(** ** Self-edges *)

(** The self-edges of [v] among [l], with their labels. *)
Definition loops_at (g : DagreGraph) (l : list EdgeKey) (v : string) : list SelfEdgeInfo :=
  omap (λ k, if decide (key_v k = v) then mkSelfEdge k <$> g_edges g !! k else None) l.
Record loops_removed (g : DagreGraph) (pre : list EdgeKey) (g' : DagreGraph) : Prop := {
  lr_wf : wf g';
  lr_edges k : g_edges g' !! k = if decide (k ∈ pre) then None else g_edges g !! k;
  lr_nodes v : g_nodes g' !! v = (λ n, set_n_self_edges (n_self_edges n ++ loops_at g pre v) n) <$> g_nodes g !! v
}.
Lemma node_mut_lookup f v g x : g_nodes (node_mut f v g) !! x = if decide (x = v) then f <$> g_nodes g !! x else g_nodes g !! x.
Proof. cbn. destruct (decide (x = v)) as [->|Hne]; [apply lookup_alter_eq|by rewrite lookup_alter_ne]. Qed.
Lemma set_self_edges_same n : set_n_self_edges (n_self_edges n) n = n.
Proof. by destruct n. Qed.
Lemma remove_self_edge_step g pre key g' : loops_removed g pre g' → is_Some (g_edges g !! key) → key ∉ pre →
  loops_removed g (pre ++ [key]) (remove_self_edge key g').
Proof.
  intros [Wg He Hn] [label Hk] Hpre. unfold remove_self_edge, edge_by_key. rewrite He, decide_False, Hk by done.
  set (f := λ n, set_n_self_edges (n_self_edges n ++ [mkSelfEdge key label]) n).
  assert (W1 : wf (node_mut f (key_v key) g')) by (eapply wf_same_shape; [apply node_mut_shape|done]).
  pose proof (remove_edge_by_key_spec key _ W1) as U. split.
  - by apply wf_remove_edge_by_key.
  - intros k. rewrite (unlinked_edges _ _ _ U). change (g_edges (node_mut f (key_v key) g')) with (g_edges g'). rewrite He.
    destruct (decide (k = key)) as [->|Hne].
    + by rewrite decide_True by set_solver.
    + apply decide_ext. set_solver.
  - intros v. rewrite (unlinked_nodes _ _ _ U), node_mut_lookup, Hn. unfold loops_at. rewrite omap_app. cbn. rewrite Hk.
    destruct (decide (v = key_v key)) as [->|Hne]; destruct (g_nodes g !! _) as [n|]; cbn; try done.
    + rewrite decide_True by done. cbn. unfold f. cbn. by rewrite app_assoc.
    + rewrite decide_False by congruence. by rewrite app_nil_r.
Qed.

(** [remove_self_edges] moves exactly the self-edges onto their nodes.
    Afterwards the graph is well formed, no edge joins a node to itself, every
    other edge keeps its label, and the list of each node has grown by its
    self-edges with their labels; nothing else of a node changes. *)
Theorem self_edges_stored `{MapOrder} g : wf g →
  let loops := filter (λ k, is_loop k = true) (edges g) in
  let g' := remove_self_edges g in
  wf g' ∧ (∀ k, g_edges g' !! k = if decide (key_v k = key_w k) then None else g_edges g !! k) ∧
  (∀ v, g_nodes g' !! v = (λ n, set_n_self_edges (n_self_edges n ++ loops_at g loops v) n) <$> g_nodes g !! v) ∧
  (∀ v se, se ∈ loops_at g loops v ↔ key_v (se_edge_key se) = v ∧ key_w (se_edge_key se) = v ∧
    g_edges g !! se_edge_key se = Some (se_label se)).
Proof.
  intros W loops g'.
  assert (Hin : ∀ k, k ∈ loops ↔ key_v k = key_w k ∧ is_Some (g_edges g !! k)).
  { intros k. unfold loops, is_loop. by rewrite list_elem_of_filter, bool_decide_eq_true, edges_elem. }
  assert (Hnd : NoDup loops) by (apply NoDup_filter, edges_nodup).
  assert (I : loops_removed g loops g').
  { unfold g', remove_self_edges. fold loops.
    assert (Hfold : ∀ post pre g1, loops = pre ++ post → loops_removed g pre g1 → loops_removed g loops (fold_with remove_self_edge post g1)).
    { induction post as [|k post IH]; intros pre g1 E I; [rewrite app_nil_r in E; by subst pre|]. cbn [fold_with].
      apply (IH (pre ++ [k])); [by rewrite <- app_assoc|]. apply remove_self_edge_step; [done|apply Hin; rewrite E; set_solver|].
      rewrite E in Hnd. apply NoDup_app in Hnd as (_ & Hd & _). intros Hk. apply (Hd k Hk). by left. }
    apply (Hfold loops []); [done|]. split; [done| |].
    - intros k. by rewrite decide_False by apply not_elem_of_nil.
    - intros v. destruct (g_nodes g !! v) as [n|]; cbn; [|done]. by rewrite app_nil_r, set_self_edges_same. }
  destruct I as [Wg' He Hn]. split_and!; [done| |done|].
  - intros k. rewrite He. destruct (decide (k ∈ loops)) as [Hk|Hk]; rewrite Hin in Hk.
    + by rewrite decide_True by apply Hk.
    + destruct (decide (key_v k = key_w k)) as [E|E]; [|done]. destruct (g_edges g !! k) eqn:Ek; [|done].
      exfalso. apply Hk. split; [done|by eexists].
  - intros v [k l]. unfold loops_at. rewrite list_elem_of_omap. cbn. split.
    + intros (k' & Hk' & E). destruct (decide (key_v k' = v)) as [<-|]; [|done]. destruct (g_edges g !! k') eqn:Ek; cbn in E; [|done].
      injection E as -> ->. apply Hin in Hk' as [? _]. by split_and!.
    + intros (Hv & Hw & Hk). exists k. rewrite decide_True, Hk by done. split; [|done]. apply Hin. split; [congruence|by eexists].
Qed.
Lemma self_edges_stored_witness :
  let loops := filter (λ k, is_loop k = true) (@edges list_order looped) in
  let g' := @remove_self_edges list_order looped in
  wf g' ∧ (∀ k, g_edges g' !! k = if decide (key_v k = key_w k) then None else g_edges looped !! k) ∧
  (∀ v, g_nodes g' !! v = (λ n, set_n_self_edges (n_self_edges n ++ loops_at looped loops v) n) <$> g_nodes looped !! v) ∧
  (∀ v se, se ∈ loops_at looped loops v ↔ key_v (se_edge_key se) = v ∧ key_w (se_edge_key se) = v ∧
    g_edges looped !! se_edge_key se = Some (se_label se)).
Proof. exact (@self_edges_stored list_order looped (wf_graph_of _)). Defined.
Example looped_stored :
  (length ∘ n_self_edges) <$> g_nodes (@remove_self_edges list_order looped) !! "a" = Some 1%nat.
Proof. vm_compute. reflexivity. Qed.

(** ** Proxies of edge labels *)

(** No node has the name of a proxy to come, or is marked as one. *)
Definition no_proxies (g : DagreGraph) : Prop :=
  (∀ n, (g_edge_counter g < n)%N → g_nodes g !! counter_name "_ep" n = None) ∧
  (∀ v n, g_nodes g !! v = Some n → n_dummy n ≠ Some "edge-proxy").
Record injected (g : DagreGraph) (ps : list (EdgeKey * Z)) (ids : list string) (g' : DagreGraph) : Prop := {
  ij_wf : wf g';
  ij_edges : g_edges g' = g_edges g;
  ij_length : length ids = length ps;
  ij_nodup : NoDup ids;
  ij_new v : v ∈ ids → g_nodes g !! v = None;
  ij_old v : v ∉ ids → g_nodes g' !! v = g_nodes g !! v;
  ij_node i v p : ids !! i = Some v → ps !! i = Some p → g_nodes g' !! v = Some (proxy_node p.1 p.2);
  ij_counter : (g_edge_counter g ≤ g_edge_counter g')%N;
  ij_fresh n : (g_edge_counter g' < n)%N → counter_name "_ep" n ∉ ids
}.
Lemma inject_step g ps ids g' p : no_proxies g → injected g ps ids g' →
  ∃ id, injected g (ps ++ [p]) (ids ++ [id]) (inject_proxy p g').
Proof.
  intros [Hf _] [Wg He Hl Hnd Hnew Hold Hnode Hc Hfr]. unfold inject_proxy, unique_id.
  set (n := (g_edge_counter g' + 1)%N). set (id := counter_name "_ep" n). set (g1 := mkGraph _ _ _ _ _ _ _ n).
  assert (W1 : wf g1) by (apply (wf_unique_id "_ep" g' Wg)).
  assert (Hid : id ∉ ids) by (apply Hfr; unfold n; lia).
  exists id. pose proof (set_node_edges id (proxy_node p.1 p.2) g1) as Ee.
  pose proof (set_node_nodes id (proxy_node p.1 p.2) g1) as En. change (g_nodes g1) with (g_nodes g') in En.
  assert (Ec : g_edge_counter (set_node id (proxy_node p.1 p.2) g1) = n).
  { change n with (g_edge_counter g1). apply rest_counter, set_node_rest. }
  split.
  - by apply wf_set_node.
  - by rewrite Ee.
  - rewrite !length_app. cbn. lia.
  - apply NoDup_app. split_and!; [done| |apply NoDup_singleton]. by intros x Hx ->%list_elem_of_singleton.
  - intros v [?| ->%list_elem_of_singleton]%elem_of_app; [by apply Hnew|]. apply Hf. unfold n. lia.
  - intros v [Hv Hv']%not_elem_of_app. rewrite En, lookup_insert_ne; [by apply Hold|set_solver].
  - intros i v q Hi Hq. apply lookup_snoc_Some in Hi as [[Hi Hv]|[-> <-]].
    + rewrite lookup_app_l in Hq by lia. rewrite En, lookup_insert_ne; [by eapply Hnode|].
      intros <-. apply Hid. by eapply list_elem_of_lookup_2.
    + rewrite Hl, list_lookup_middle in Hq by done. injection Hq as <-. by rewrite En, lookup_insert_eq.
  - rewrite Ec. unfold n. lia.
  - intros m. rewrite Ec. intros Hm [Hin|Hin%list_elem_of_singleton]%elem_of_app.
    + apply (Hfr m); [unfold n in Hm; lia|done].
    + unfold id in Hin. apply counter_name_inj in Hin. lia.
Qed.
Lemma inject_all g ps : wf g → no_proxies g → ∃ ids, injected g ps ids (fold_with inject_proxy ps g).
Proof.
  intros W N. assert (H : ∀ post pre ids g', ps = pre ++ post → injected g pre ids g' →
    ∃ ids', injected g ps ids' (fold_with inject_proxy post g')).
  { induction post as [|p post IH]; intros pre ids g' E I; [rewrite app_nil_r in E; subst pre; by exists ids|]. cbn [fold_with].
    destruct (inject_step g pre ids g' p N I) as [id I']. apply (IH (pre ++ [p]) (ids ++ [id])); [by rewrite <- app_assoc|done]. }
  apply (H ps [] []); [done|]. split; try done.
  - constructor.
  - by intros v ?%elem_of_nil.
  - intros n _. apply not_elem_of_nil.
Qed.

■ Action item ■
All that is wanted is the run of lines from the start of the data through the line containing "lr_edges k : g_edges", copied word for word.

■ Result of this task ■
(** ** Self-edges *)

(** The self-edges of [v] among [l], with their labels. *)
Definition loops_at (g : DagreGraph) (l : list EdgeKey) (v : string) : list SelfEdgeInfo :=
  omap (λ k, if decide (key_v k = v) then mkSelfEdge k <$> g_edges g !! k else None) l.
Record loops_removed (g : DagreGraph) (pre : list EdgeKey) (g' : DagreGraph) : Prop := {
  lr_wf : wf g';
  lr_edges k : g_edges g' !! k = if decide (k ∈ pre) then None else g_edges g !! k;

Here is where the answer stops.